- _WORK TO COMPLETE_: What follows is a set of entries; retype all of them exactly.

******

(** X5.  Walking a track backwards (the segments in reverse order, each
    reversed) keeps the distance and the minimum and maximum elevation and
    exchanges elevation gain and elevation loss.  It keeps the duration when
    every time carried is a valid Date.  With an invalid Date it need not:
    of two points, the first with an invalid Date and the second with a
    valid one, the duration is NaN one way and 0 the other. *)
Theorem backwards_track (segs : list TrackSegment) :
  distance (calculateTrackStats (reverseTrack segs))
  = distance (calculateTrackStats segs)
  /\ elevationGain (calculateTrackStats (reverseTrack segs))
     = elevationLoss (calculateTrackStats segs)
  /\ elevationLoss (calculateTrackStats (reverseTrack segs))
     = elevationGain (calculateTrackStats segs)
  /\ minElevation (calculateTrackStats (reverseTrack segs))
     = minElevation (calculateTrackStats segs)
  /\ maxElevation (calculateTrackStats (reverseTrack segs))
     = maxElevation (calculateTrackStats segs)
  /\ (Forall (fun t => t <> InvalidDate) (times segs) ->
      duration (calculateTrackStats (reverseTrack segs))
      = duration (calculateTrackStats segs))
  /\ (forall (p q : TrackPoint) (ms : Z),
        time p = Some InvalidDate -> time q = Some (DateAt ms) ->
        duration (calculateTrackStats [ {| points := [p; q] |} ]) = Some NaN
        /\ duration (calculateTrackStats
                       (reverseTrack [ {| points := [p; q] |} ]))
           = Some (Num 0)).
Proof.
  destruct (stats_sums segs) as (Hd & Hg & Hl).
  destruct (stats_sums (reverseTrack segs)) as (Hd' & Hg' & Hl').
  split; [|split; [|split; [|split; [|split; [|split]]]]].
  - rewrite Hd, Hd'. apply reverseTrack_sum. intros q p. apply haversine_sym.
  - rewrite Hl, Hg'. apply reverseTrack_sum. intros q p. apply pairGain_swap.
  - rewrite Hg, Hl'. apply reverseTrack_sum. intros q p.
    symmetry. apply pairGain_swap.
  - apply stats_extremes_same.
    intros x. rewrite elevations_reverseTrack. symmetry. apply in_rev.
  - apply stats_extremes_same.
    intros x. rewrite elevations_reverseTrack. symmetry. apply in_rev.
  - intros Hall.
    assert (Hall' : Forall (fun t => t <> InvalidDate)
                           (times (reverseTrack segs))).
    { rewrite times_reverseTrack. apply Forall_rev. exact Hall. }
    rewrite (stats_duration_valid _ Hall), (stats_duration_valid _ Hall').
    apply span_same. intros z. rewrite times_reverseTrack.
    unfold validTimes. rewrite flat_map_rev, <- in_rev.
    rewrite !in_flat_map. split; intros (t & Ht & Hz); exists t;
      (split; [exact Ht|]); destruct t; cbn in *; tauto.
  - intros p q ms Hp Hq. rewrite !stats_duration.
    unfold times, allPoints, reverseTrack, reverseSegment.
    cbn [map rev app flat_map points]. rewrite Hp, Hq. cbn [app].
    split; [reflexivity|]. unfold validTimes. cbn [flat_map app fold_left].
    f_equal. f_equal. lra.
Qed.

******

- _RESULT OF THE EXERCISE_:
(** X5.  Walking a track backwards (the segments in reverse order, each
    reversed) keeps the distance and the minimum and maximum elevation and
    exchanges elevation gain and elevation loss.  It keeps the duration when
    every time carried is a valid Date.  With an invalid Date it need not:
    of two points, the first with an invalid Date and the second with a
    valid one, the duration is NaN one way and 0 the other. *)
Theorem backwards_track (segs : list TrackSegment) :
  distance (calculateTrackStats (reverseTrack segs))
  = distance (calculateTrackStats segs)
  /\ elevationGain (calculateTrackStats (reverseTrack segs))
     = elevationLoss (calculateTrackStats segs)
  /\ elevationLoss (calculateTrackStats (reverseTrack segs))
     = elevationGain (calculateTrackStats segs)
  /\ minElevation (calculateTrackStats (reverseTrack segs))
     = minElevation (calculateTrackStats segs)
  /\ maxElevation (calculateTrackStats (reverseTrack segs))
     = maxElevation (calculateTrackStats segs)
  /\ (Forall (fun t => t <> InvalidDate) (times segs) ->
      duration (calculateTrackStats (reverseTrack segs))
      = duration (calculateTrackStats segs))
  /\ (forall (p q : TrackPoint) (ms : Z),
        time p = Some InvalidDate -> time q = Some (DateAt ms) ->
        duration (calculateTrackStats [ {| points := [p; q] |} ]) = Some NaN
        /\ duration (calculateTrackStats
                       (reverseTrack [ {| points := [p; q] |} ]))
           = Some (Num 0)).
Proof.
  destruct (stats_sums segs) as (Hd & Hg & Hl).
  destruct (stats_sums (reverseTrack segs)) as (Hd' & Hg' & Hl').
  split; [|split; [|split; [|split; [|split; [|split]]]]].
  - rewrite Hd, Hd'. apply reverseTrack_sum. intros q p. apply haversine_sym.
  - rewrite Hl, Hg'. apply reverseTrack_sum. intros q p. apply pairGain_swap.
  - rewrite Hg, Hl'. apply reverseTrack_sum. intros q p.
    symmetry. apply pairGain_swap.
  - apply stats_extremes_same.
    intros x. rewrite elevations_reverseTrack. symmetry. apply in_rev.
  - apply stats_extremes_same.
    intros x. rewrite elevations_reverseTrack. symmetry. apply in_rev.
  - intros Hall.
    assert (Hall' : Forall (fun t => t <> InvalidDate)
                           (times (reverseTrack segs))).
    { rewrite times_reverseTrack. apply Forall_rev. exact Hall. }
    rewrite (stats_duration_valid _ Hall), (stats_duration_valid _ Hall').
    apply span_same. intros z. rewrite times_reverseTrack.
    unfold validTimes. rewrite flat_map_rev, <- in_rev.
    rewrite !in_flat_map. split; intros (t & Ht & Hz); exists t;
      (split; [exact Ht|]); destruct t; cbn in *; tauto.
  - intros p q ms Hp Hq. rewrite !stats_duration.
    unfold times, allPoints, reverseTrack, reverseSegment.
    cbn [map rev app flat_map points]. rewrite Hp, Hq. cbn [app].
    split; [reflexivity|]. unfold validTimes. cbn [flat_map app fold_left].
    f_equal. f_equal. lra.
Qed.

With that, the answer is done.